"A person may take a walk one day," he said, "attired in a light summer suit, and still feel quite warm. Next day he needs an overcoat."

"That's nothing," said the American. "My two friends, Johnston and Jones, were once having an argument. There were eight or nine inches of snow on the ground.

"The argument got heated, and Johnston picked up a snowball and threw it at Jones from a distance of not more than five yards. During the transit of that snowball, believe me or not, as you like, the weather suddenly changed and became hot and summerlike, and Jones, instead of being hit with a snowball, was scalded with hot water!"—Tit-Bits.

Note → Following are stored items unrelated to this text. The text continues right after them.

(* ===== verification/GuestSample.v ===== *)
(** * A guest address space, run

    An embedder that ignores the top byte of an address and provides two pages,
    and the theorems on the address space applied to it. *)
From stdpp Require Import relations.
From S2P Require Import Prelude Bits U128 Eval EvalErrors Memory GuestMemory GuestPages GuestAccess GuestProps GuestPatches GuestSafe.
Local Open Scope Z_scope.

Definition stripTag (address : Z) : Z := address mod 2 ^ 56.

(** Two pages at 0x7000, readable and writable; one at 0x9000 that is only readable. *)
Definition samplePages (page : Z) : Res (option PageSeed) :=
  if (page =? 0x7000) || (page =? 0x8000) then Ok (Some (MkSeed (Z.lor Permission.Read Permission.Write) zeroPage))
  else if page =? 0x9000 then Ok (Some (MkSeed Permission.Read zeroPage))
  else Ok None.

Definition sampleEmbedder : Embedder := MkEmbedder (Some stripTag) (Some samplePages) true.

Lemma sampleEmbedder_ok : embedder_ok sampleEmbedder.
Proof.
  split; cbn; unfold fits.
  - intros a Ha. unfold stripTag. pose proof (Z.mod_pos_bound a (2 ^ 56) eq_refl). lia.
  - intros a. unfold stripTag. apply Z.mod_mod. discriminate.
  - intros a Ha. unfold stripTag, pageOffset. change (kPageSize - 1) with (Z.ones 12). rewrite !Z.land_ones by lia.
    change (2 ^ 56) with (2 ^ 12 * 2 ^ 44). rewrite Z.rem_mul_r by lia. rewrite Z.mul_comm, Z_mod_plus_full. by apply Z.mod_mod.
  - intros provide b sd [= <-]. unfold samplePages. destruct (_ || _); [by intros [= <-]; apply zeroPage_ok|].
    destruct (b =? _); [|done]. intros [= <-]. apply zeroPage_ok.
  - intros provide b [= <-]. unfold samplePages. destruct (_ || _); [done|]. by destruct (b =? _).
Qed.

(** A tagged address, four bytes below a page boundary. *)
Definition sampleAddress : Z := 0xAB00000000007FFC.
Definition sampleValue : ConcreteValue := MkU128 0x1122334455667788 0.

Lemma guest_read_after_write_witness : exists s',
  guestWrite sampleEmbedder sampleAddress 8 sampleValue newSpace = (Ok tt, s') /\
  exists s'', guestRead sampleEmbedder sampleAddress 8 s' = (Ok sampleValue, s'').
Proof.
  exists (guestWrite sampleEmbedder sampleAddress 8 sampleValue newSpace).2.
  assert (guestWrite sampleEmbedder sampleAddress 8 sampleValue newSpace =
    (Ok tt, (guestWrite sampleEmbedder sampleAddress 8 sampleValue newSpace).2)) as Hw by (vm_compute; reflexivity).
  split; [exact Hw|].
  destruct (guest_read_after_write sampleEmbedder newSpace _ sampleAddress 8 sampleValue sampleEmbedder_ok newSpace_ok
    ltac:(unfold fits, sampleAddress; lia) ltac:(split; unfold fits; cbn; lia) ltac:(lia) Hw) as (_ & Hr & _).
  apply Hr. split; [unfold inSpace; vm_compute; intuition discriminate|].
  intros b Hb. change (rangePages (canonicalize sampleEmbedder sampleAddress) 8) with [0x7000; 0x8000] in Hb. rewrite !elem_of_cons, elem_of_nil in Hb.
  destruct Hb as [->|[->|[]]]; vm_compute; reflexivity.
Defined.

(** A write that runs into the read-only page fails, and nothing was written. *)
Lemma guest_access_exact_witness : exists d s',
  guestWrite sampleEmbedder 0x8FFC 8 sampleValue newSpace = (Err d, s') /\ sameView sampleEmbedder newSpace s'.
Proof.
  destruct (guest_access_exact sampleEmbedder newSpace 0x8FFC 8 sampleValue sampleEmbedder_ok newSpace_ok
    ltac:(unfold fits; lia) ltac:(lia)) as [_ H].
  destruct (H ltac:(lia)) as (_ & r & s' & Hw & [[Hacc _]|(_ & Hv & d & ->)]); [|by exists d, s'].
  exfalso. destruct Hacc as [_ Hall]. change (rangePages (canonicalize sampleEmbedder 0x8FFC) 8) with [0x8000; 0x9000] in Hall.
  specialize (Hall 0x9000 ltac:(by right; left)).
  assert (accessible sampleEmbedder (table newSpace) Permission.Write 0x9000 = false) as Hf by (vm_compute; reflexivity). congruence.
Defined.

(** The last patch writes to a page the one before has made read-only: the
    mapping and the write before it are not made. *)
Definition samplePatches : list MemoryPatch :=
  [patchMap 0x1000 0x2000 (Z.lor Permission.Read Permission.Write) [1; 2; 3]; patchWrite 0x1FFE [7; 8; 9];
   patchProtect 0x2000 0x1000 Permission.Read; patchWrite 0x2004 [1]].

Lemma apply_all_or_nothing_witness :
  (exists d s', apply sampleEmbedder samplePatches newSpace = (Err d, s') /\ sameView sampleEmbedder newSpace s') /\
  exists s', apply sampleEmbedder (take 3 samplePatches) newSpace = (Ok tt, s') /\
    byteAt (table s') 0x1FFF = Some 8 /\ permAt (table s') 0x2000 = Some Permission.Read.
Proof.
  assert (Forall patch_ok samplePatches) as Hps.
  { unfold samplePatches, patch_ok, fits. repeat constructor; cbn; lia. }
  split.
  - destruct (apply_all_or_nothing sampleEmbedder samplePatches newSpace sampleEmbedder_ok newSpace_ok Hps)
      as [(s1 & s' & Ha & _)|(d & s' & Ha & _ & Hv)]; [|by exists d, s'].
    exfalso. assert (match (apply sampleEmbedder samplePatches newSpace).1 with Err _ => true | _ => false end = true) as He
      by (vm_compute; reflexivity). by rewrite Ha in He.
  - destruct (apply_all_or_nothing sampleEmbedder (take 3 samplePatches) newSpace sampleEmbedder_ok newSpace_ok (Forall_take _ _ _ Hps))
      as [(s1 & s' & Ha & _ & _ & _ & Hp & Hb)|(d & s' & Ha & _)].
    + exists s'. split; [exact Ha|]. rewrite Hb by (unfold fits; lia). rewrite Hp. split; vm_compute; reflexivity.
    + exfalso. assert (match (apply sampleEmbedder (take 3 samplePatches) newSpace).1 with Ok _ => true | _ => false end = true) as He
        by (vm_compute; reflexivity). by rewrite Ha in He.
Defined.

(** After a mapping, a failing one and an unmapping. *)
Lemma guest_always_consistent_witness : exists s,
  rtc guest_step newSpace s /\
  exists r s', perform sampleEmbedder (OpRead 0x1000 4) s = (r, s') /\ r <> Undefined /\ space_ok s'.
Proof.
  set (s1 := (perform sampleEmbedder (OpMap 0x1000 0x2000 Permission.Read) newSpace).2).
  set (s2 := (perform sampleEmbedder (OpMap 0x2000 8 Permission.Read) s1).2).
  set (s3 := (perform sampleEmbedder (OpUnmap 0x1000 8) s2).2). exists s3.
  assert (rtc guest_step newSpace s3) as Hr.
  { assert (forall o s, operation_ok o -> guest_step s (perform sampleEmbedder o s).2) as Hstep.
    { intros o s Ho. apply (guest_call _ _ sampleEmbedder o (perform sampleEmbedder o s).1); [exact sampleEmbedder_ok|done|]. by destruct (perform sampleEmbedder o s). }
    apply (rtc_l _ _ s1); [apply Hstep; cbn; unfold fits; lia|].
    apply (rtc_l _ _ s2); [apply Hstep; cbn; unfold fits; lia|]. apply rtc_once, Hstep. cbn. unfold fits. lia. }
  split; [exact Hr|].
  apply (guest_always_consistent sampleEmbedder s3 (OpRead 0x1000 4) Hr sampleEmbedder_ok). cbn. unfold fits. lia.
Defined.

PERSUASION BETTER THAN FORCE.

"Talk of opening oysters," said old Hurricane, "why, nothing's easier, if you only know how."

"And how's how?" inquired Starlight.

"Scotch snuff," answered old Hurricane very sententiously. "Scotch snuff. Bring a little of it ever so near their noses and they'll sneeze their lids off."

"I know a genius," observed Meister Karl, "who has a better plan. He spreads the bivalves in a circle, seats himself in the center, and begins spinning a yarn. Sometimes it's an adventure in Mexico—sometimes a legend of his loves—sometimes a marvelous stock operation in Wall Street.

"As he proceeds, the 'natives' get interested—one by one they gape with astonishment at the tremendous and direful whoppers which are poured forth, and as they gape my friend whips them out, peppers 'em, and swallows them."

"That'll do," said Starlight, with a long sigh. "I wish we had a bushel of the bivalves here now, they'd open easy."—Philadelphia Post.